We know, we know. Not going to happen. That doesn’t mean it’s not logical. What ignites our rashness is the latest column from the New York Times’ Nobel laureate, Paul Krugman. He endorses Senator Warren’s proposal to, as Mr. Krugman puts it, “impose a 2 percent annual tax on an individual household’s net worth in excess of $50 million, and an additional 1 percent on wealth in excess of $1 billion.”

Mr. Krugman reckons that would up the average tax on the top 0.01% to 57%. “Those are high numbers, although they’re roughly comparable to average tax rates in the 1950s,” Mr. Krugman writes. That’s only the latest of the columnist’s patented paeans to the Eisenhower years. Our favorite was when on Bloomberg television Congressman Ron Paul trapped him in respect of inflation.

“I’m a defender of the economic policies that we followed after World War II, that produced the best generation of economic growth that this country has ever experienced,” Mr. Krugman said. He explained, “I like the America that my parents prospered in. I think we can restore a lot of that.” He had a whole list of things he liked about the era, we noted at the time, except the gold exchange standard.

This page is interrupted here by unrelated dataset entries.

Lemma rm_RRD_RLD t : rm (op_RRD_RLD t s1) (op_RRD_RLD t s2).
Proof using Hs HR.
  start. unfold op_RRD_RLD. rewrite Heq. cbv zeta.
  destruct (match t with Z80_OP_RRD => _ | _ => _ end) as [a m] eqn:E.
  assert (is_byte a ∧ is_byte m) as [].
  { assert (is_byte (mget (mem s1.1) (rHL s1.1))) by in_range. destruct t; injection E as <- <-; split; in_range. }
  apply rm_store_on; [|done|done|].
  - apply rm_on; [done|done|in_range].
  - intros c Hc. apply ok_with_f; [done|apply byte_szp_flags].
Qed.

Lemma rm_cb_write r v : is_byte v → rm (cb_write d r v s1) (cb_write d r v s2).
Proof using Hs HR.
  intros Hv. start. unfold cb_write. rewrite Heq. cbv zeta.
  assert (rm (mem_w (cb_addr d s1.1) v s1) (mem_w (cb_addr d s1.1) v s2)) as Ht by (by apply rm_store).
  pose proof (rm_ok _ _ Ht). destruct (cb_mem d r).
  - destruct (_ && _); [|done]. apply rm_on; [done|apply mem_set_reg8_p|in_range].
  - apply rm_on; [done|apply mem_set_reg8_p|in_range].
Qed.

Lemma rm_CB : rm (op_CB d s1) (op_CB d s2).
Proof using Hs HR.
  start. unfold op_CB. rewrite Heq. cbv zeta.
  pose proof (cb_operand_byte d s1 Hok (imm8 d &' 7)) as Hv.
  destruct ((0x40 <=? imm8 d) && _); [apply rm_on; [done|done|]; apply ok_with_f; [done|apply byte_cb_bit_flags]|].
  destruct (_ && _); [apply rm_cb_write; in_range|].
  destruct (0xC0 <=? _); [apply rm_cb_write, byte_or_bit; auto using low3_bound|].
  destruct (cb_shift _ _ _) as [k r] eqn:E.
  pose proof (cb_shift_byte ((imm8 d >>' 3) &' 7) _ (nz (rF s1.1 &' FLAG_C)) Hv) as Hr. rewrite E in Hr.
  pose proof (rm_cb_write (imm8 d &' 7) r Hr) as Ht. pose proof (rm_ok _ _ Ht).
  apply rm_on; [done|done|]. apply ok_with_f; [done|apply byte_cb_shift_flags].
Qed.
End Ops.

(** ** The in-step loops *)

Lemma rm_ld_one incr s1 s2 : rm s1 s2 →
  (ld_one incr s2).1 = (ld_one incr s1).1 ∧ rm (ld_one incr s1).2 (ld_one incr s2).2.
Proof using HR.
  intros Hs. pose proof (rm_ok _ _ Hs). unfold ld_one. rewrite (rm_eq _ _ Hs). cbn [fst snd]. split; [done|].
  assert (rm (mem_w (rDE s1.1) (mget (mem s1.1) (rHL s1.1)) s1) (mem_w (rDE s1.1) (mget (mem s1.1) (rHL s1.1)) s2)) as Ht
    by (apply rm_store; [done|in_range]).
  revert Ht. generalize (mem_w (rDE s1.1) (mget (mem s1.1) (rHL s1.1)) s1) (mem_w (rDE s1.1) (mget (mem s1.1) (rHL s1.1)) s2).
  intros t1 t2 Ht. pose proof (rm_ok _ _ Ht). apply (rm_on (λ c, set_BC _ _)).
  - apply (rm_on (λ c, set_DE _ _)); [apply (rm_on (λ c, set_HL _ _))|done|]; [done|done|in_range|in_range].
  - done.
  - cbn [fst on_cpu]. in_range.
Qed.

Lemma rm_ld_loop fuel incr last s1 s2 : rm s1 s2 →
  (ld_loop fuel incr last s2).1 = (ld_loop fuel incr last s1).1 ∧
  rm (ld_loop fuel incr last s1).2 (ld_loop fuel incr last s2).2.
Proof using HR.
  revert last s1 s2. induction fuel as [|fuel IH]; intros last s1 s2 Hs; [done|]. cbn [ld_loop].
  rewrite (rm_eq _ _ Hs). destruct (rBC s1.1 =? 0); [done|].
  destruct (rm_ld_one incr s1 s2 Hs) as [E Ht].
  destruct (ld_one incr s1) as [v t1], (ld_one incr s2) as [v2 t2]. cbn in E, Ht. subst v2. by apply IH.
Qed.

Lemma rm_LDIR_LDDR t s1 s2 : rm s1 s2 → rm (op_LDIR_LDDR t s1) (op_LDIR_LDDR t s2).
Proof using HR.
  intros Hs. unfold op_LDIR_LDDR. rewrite (rm_eq _ _ Hs).
  destruct (rm_ld_loop (Z.to_nat (rBC s1.1)) (match t with Z80_OP_LDIR => 1 | _ => -1 end) 0 s1 s2 Hs) as [E Ht].
  destruct (ld_loop _ _ _ s1) as [v t1], (ld_loop _ _ _ s2) as [v2 t2]. cbn in E, Ht. subst v2.
  pose proof (rm_ok _ _ Ht). apply rm_on; [done|done|]. apply ok_with_f; [done|apply byte_ldir_flags].
Qed.
Lemma rm_LDI_LDD t s1 s2 : rm s1 s2 → rm (op_LDI_LDD t s1) (op_LDI_LDD t s2).
Proof using HR.
  intros Hs. unfold op_LDI_LDD.
  destruct (rm_ld_one (match t with Z80_OP_LDI => 1 | _ => -1 end) s1 s2 Hs) as [E Ht].
  destruct (ld_one _ s1) as [v t1], (ld_one _ s2) as [v2 t2]. cbn in E, Ht. subst v2.
  pose proof (rm_ok _ _ Ht). apply rm_on; [done|done|]. apply ok_with_f; [done|apply byte_ldi_flags].
Qed.

(** One pass of a port loop: the same byte and sum, related machines. *)
Definition body_rel (b1 : mach W1 → Z * Z * mach W1) (b2 : mach W2 → Z * Z * mach W2) : Prop :=
  ∀ s1 s2, rm s1 s2 → (b2 s2).1 = (b1 s1).1 ∧ rm (b1 s1).2 (b2 s2).2.

Lemma rm_io_body_in step : body_rel (io_body_in step) (io_body_in step).
Proof using HR.
  intros s1 s2 Hs. unfold io_body_in. rewrite (rm_eq _ _ Hs).
  destruct (rm_io_in (rC s1.1) (rB s1.1) s1 s2 Hs) as (Hb & E & Ht).
  destruct (io_in _ _ s1) as [v t1], (io_in _ _ s2) as [v2 t2]. cbn in Hb, E, Ht. subst v2.
  pose proof (rm_ok _ _ Ht) as Hok. pose proof (rm_eq _ _ Ht) as Heq. cbv zeta.
  cbn [on_cpu fst snd mem_w]. rewrite Heq. split; [done|].
  change (rm (on_cpu (λ c, set_HL (u16 (rHL c + step)) c) (on_cpu (λ c, set_rB (u8 (rB c - 1)) c)
    (mem_w (rHL t1.1) v (on_cpu (λ c, set_memptr (u16 (rBC c + step)) c) t1))))
    (on_cpu (λ c, set_HL (u16 (rHL c + step)) c) (on_cpu (λ c, set_rB (u8 (rB c - 1)) c)
    (mem_w (rHL t1.1) v (on_cpu (λ c, set_memptr (u16 (rBC c + step)) c) t2))))).
  assert (rm (mem_w (rHL t1.1) v (on_cpu (λ c, set_memptr (u16 (rBC c + step)) c) t1))
             (mem_w (rHL t1.1) v (on_cpu (λ c, set_memptr (u16 (rBC c + step)) c) t2))) as Hu.
  { apply rm_store; [apply rm_on; [done|done|in_range]|done]. }
  revert Hu. generalize (mem_w (rHL t1.1) v (on_cpu (λ c, set_memptr (u16 (rBC c + step)) c) t1))
    (mem_w (rHL t1.1) v (on_cpu (λ c, set_memptr (u16 (rBC c + step)) c) t2)).
  intros u1 u2 Hu. pose proof (rm_ok _ _ Hu). apply (rm_on (λ c, set_HL _ _)); [|done|cbn; in_range].
  apply (rm_on (λ c, set_rB _ _)); [done|done|in_range].
Qed.

Lemma rm_io_body_out step : body_rel (io_body_out step) (io_body_out step).
Proof using HR.
  intros s1 s2 Hs. pose proof (rm_ok _ _ Hs). unfold io_body_out. rewrite (rm_eq _ _ Hs). cbv zeta.
  set (v := mget (mem s1.1) (rHL s1.1)).
  assert (rm (on_cpu (λ c, set_rB (u8 (rB c - 1)) c) s1) (on_cpu (λ c, set_rB (u8 (rB c - 1)) c) s2)) as Ht
    by (apply rm_on; [done|done|in_range]).
  rewrite (rm_eq _ _ Ht). revert Ht.
  generalize (on_cpu (λ c, set_rB (u8 (rB c - 1)) c) s1) (on_cpu (λ c, set_rB (u8 (rB c - 1)) c) s2).
  intros t1 t2 Ht. pose proof (rm_io_out (rC t1.1) (rB t1.1) v t1 t2 Ht) as Hu. revert Hu.
  generalize (io_out (rC t1.1) (rB t1.1) v t1) (io_out (rC t1.1) (rB t1.1) v t2). intros u1 u2 Hu.
  pose proof (rm_ok _ _ Hu). cbn [fst snd on_cpu]. rewrite (rm_eq _ _ Hu). split; [done|].
  apply (rm_on (λ c, set_memptr (u16 (rBC c + step)) c) (on_cpu (λ c, set_HL _ c) u1) (on_cpu (λ c, set_HL _ c) u2));
    [|done|cbn; in_range].
  apply (rm_on (λ c, set_HL _ _)); [done|done|in_range].
Qed.

Lemma rm_io_loop fuel rep b1 b2 s1 s2 : body_rel b1 b2 → rm s1 s2 →
  (io_loop fuel rep b2 s2).1 = (io_loop fuel rep b1 s1).1 ∧
  rm (io_loop fuel rep b1 s1).2 (io_loop fuel rep b2 s2).2.
Proof using HR.
  intros Hb. revert s1 s2. induction fuel as [|fuel IH]; intros s1 s2 Hs; cbn [io_loop];
    destruct (Hb s1 s2 Hs) as [E Ht]; destruct (b1 s1) as [[v k] t1], (b2 s2) as [[v2 k2] t2]; cbn [fst snd] in *;
    injection E as -> ->; [done|].
  rewrite (rm_eq _ _ Ht). destruct (_ && _); [by apply IH|done].
Qed.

No doubt that marginal tax rates were high in the 1950s. We look forward to seeing how Mmes. Ocasio-Cortez and Warren and Mr. Krugman credit them for the growth of the era. Suffice it to say that they were ultimately deemed counterproductive — an epiphany not of the Republicans but of the Democrats, led by President Kennedy, who advanced his famous supply-side tax cuts.

It was, in our view, precisely a restoration of a gold standard that actually set the stage for the expansion of the 1950s. This was done at Bretton Woods, New Hampshire, at the end of World War II. It wasn’t a purist’s gold standard. It did, though, arrange the world’s monetary system around a promise by America to redeem in gold — at a 35th of an ounce — dollars presented by foreign governments.

What an economy that promise produced. It undergirded many of the things Mr. Krugman cherishes about the America his parents prospered in. Including, incidentally, a jobs boom. During the life of the Bretton Woods system, between, say, 1947 and 1971, our unemployment averaged something like 4.6%, according to the U.S. Bureau of Labor Statistics.

Bankruptcy rates were modest, which should interest Mrs. Warren, who specializes in bankruptcy law and wrote a book on its relation to inequality. When Bretton Woods collapsed — due, in our estimate, to government overspending and LBJ’s attempt to have, during Vietnam, both guns and butter — all these features of the economy of Mr. Krugman’s parents’ era went to hell in a handbasket.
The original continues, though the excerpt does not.